> **ACTIVITY**: Retype each line exactly as it stands, beginning at the first line of the material and finishing with the line that contains "detection of a".

> **ENTRIES SHOWN**:
(* ===== verification/LanguagesDH.v ===== *)
(** * Language definitions, d to hy (module 15)

    Each definition creates its objects in the order of the source: a variable of the
    definition keeps its name, an object literal without one is numbered.  A name that is
    also one of the library has a prime.  The aliases, the case and the part in the
    detection of a language are the arguments of [lang]. *)

From S2P Require Import Prelude JsString JsRegExp RegExpFacts RegExpCounts MarkedInline HljsStreams HljsModes Hljs HljsLanguages.

Definition lang_d_escape_sequence_re : jsstr :=
  js "\\(" ++ js "['＂\?\\abfnrtv]|" ++ js "u[\dA-Fa-f]{4}|" ++ js "[0-7]{1,3}|" ++ js "x[\dA-Fa-f]{2}|" ++
      js "U[\dA-Fa-f]{8}" ++ js ")|" ++ js "&[a-zA-Z\d]{2,};".

(** d *)
Definition lang_d : M language :=
  let D_KEYWORDS :=
      KObj [(js "keyword", js "abstract alias align asm assert auto body break byte case cast catch class " ++
      js "const continue debug default delete deprecated do else enum export extern final " ++
      js "finally for foreach foreach_reverse|10 goto if immutable import in inout int " ++
      js "interface invariant is lazy macro mixin module new nothrow out override package " ++
      js "pragma private protected public pure ref return scope shared static struct " ++
      js "super switch synchronized template this throw try typedef typeid typeof union " ++
      js "unittest version void volatile while with __FILE__ __LINE__ __gshared|10 " ++
      js "__thread __traits __DATE__ __EOF__ __TIME__ __TIMESTAMP__ __VENDOR__ __VERSION__");
      (js "built_in", js "bool cdouble cent cfloat char creal dchar delegate double dstring float function " ++
      js "idouble ifloat ireal long real short string ubyte ucent uint ulong ushort wchar " ++ js "wstring");
      (js "literal", js "false null true")] in
  let decimal_integer_re := js "(0|[1-9][\d_]*" ++ js ")" in
  let decimal_integer_nosus_re := js "(0|[1-9][\d_]*|\d[\d_]*|[\d_]+?\d)" in
  let binary_integer_re := js "0[bB][01_]+" in
  let hexadecimal_digits_re := js "([\da-fA-F][\da-fA-F_]*|_[\da-fA-F][\da-fA-F_]*" ++ js ")" in
  let hexadecimal_integer_re := js "0[xX]" ++ hexadecimal_digits_re in
  let decimal_exponent_re := js "([eE][+-]?" ++ decimal_integer_nosus_re ++ js ")" in
  let decimal_float_re := js "(" ++ decimal_integer_nosus_re ++ js "(\.\d*|" ++ decimal_exponent_re ++ js ")|" ++
      js "\d+\." ++ decimal_integer_nosus_re ++ decimal_integer_nosus_re ++ js "|" ++ js "\." ++
      decimal_integer_re ++ decimal_exponent_re ++ js "?" ++ js ")" in
  let hexadecimal_float_re := js "(0[xX](" ++ hexadecimal_digits_re ++ js "\." ++ hexadecimal_digits_re ++ js "|" ++
      js "\.?" ++ hexadecimal_digits_re ++ js ")[pP][+-]?" ++ decimal_integer_nosus_re ++ js ")" in
  let integer_re := js "(" ++ decimal_integer_re ++ js "|" ++ binary_integer_re ++ js "|" ++
      hexadecimal_integer_re ++ js ")" in
  let float_re := js "(" ++ hexadecimal_float_re ++ js "|" ++ decimal_float_re ++ js ")" in
  let* D_INTEGER_MODE := new [ClassName (js "number"); Begin (js "\b" ++ integer_re ++ js "(L|u|U|Lu|LU|uL|UL)?");
      Relevance 0] in
  let* D_FLOAT_MODE := new [ClassName (js "number"); Begin (js "\b(" ++ float_re ++ js "([fF]|L|i|[fF]i|Li)?|" ++
      integer_re ++ js "(i|[fF]i|Li)" ++ js ")"); Relevance 0] in
  let* D_CHARACTER_MODE := new [ClassName (js "string"); Begin (js "'(" ++ lang_d_escape_sequence_re ++ js "|.)");
      End_ (js "'"); Illegal (js ".")] in
  let* D_ESCAPE_SEQUENCE := new [Begin lang_d_escape_sequence_re; Relevance 0] in
  let* D_STRING_MODE := new [ClassName (js "string"); Begin (js "＂"); Contains [CRef D_ESCAPE_SEQUENCE];
      End_ (js "＂[cwd]?")] in
  let* D_WYSIWYG_DELIMITED_STRING_MODE := new [ClassName (js "string"); Begin (js "[rq]＂"); End_ (js "＂[cwd]?");
      Relevance 5] in
  let* D_ALTERNATE_WYSIWYG_STRING_MODE := new [ClassName (js "string"); Begin (js "`"); End_ (js "`[cwd]?")] in
  let* D_HEX_STRING_MODE := new [ClassName (js "string"); Begin (js "x＂[\da-fA-F\s\n\r]*＂[cwd]?"); Relevance 10] in
  let* D_TOKEN_STRING_MODE := new [ClassName (js "string"); Begin (js "q＂\{"); End_ (js "\}＂")] in
  let* D_HASHBANG_MODE := new [ClassName (js "meta"); Begin (js "^#!"); End_ (js "$"); Relevance 5] in
  let* D_SPECIAL_TOKEN_SEQUENCE_MODE := new [ClassName (js "meta"); Begin (js "#(line)"); End_ (js "$");
      Relevance 5] in
  let* D_ATTRIBUTE_MODE := new [ClassName (js "keyword"); Begin (js "@[a-zA-Z_][a-zA-Z_\d]*")] in
  let* D_NESTING_COMMENT_MODE := COMMENT (js "\/\+") (js "\+\/") [Contains [CSelf]; Relevance 10] in
  lang plain_lang [Lexemes UNDERSCORE_IDENT_RE; Keywords D_KEYWORDS; Contains [CRef C_LINE_COMMENT_MODE;
      CRef C_BLOCK_COMMENT_MODE; CRef D_NESTING_COMMENT_MODE; CRef D_HEX_STRING_MODE; CRef D_STRING_MODE;
      CRef D_WYSIWYG_DELIMITED_STRING_MODE; CRef D_ALTERNATE_WYSIWYG_STRING_MODE; CRef D_TOKEN_STRING_MODE;
      CRef D_FLOAT_MODE; CRef D_INTEGER_MODE; CRef D_CHARACTER_MODE; CRef D_HASHBANG_MODE;
      CRef D_SPECIAL_TOKEN_SEQUENCE_MODE; CRef D_ATTRIBUTE_MODE]].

> **SOLUTION**:
(* ===== verification/LanguagesDH.v ===== *)
(** * Language definitions, d to hy (module 15)

    Each definition creates its objects in the order of the source: a variable of the
    definition keeps its name, an object literal without one is numbered.  A name that is
    also one of the library has a prime.  The aliases, the case and the part in the
    detection of a language are the arguments of [lang]. *)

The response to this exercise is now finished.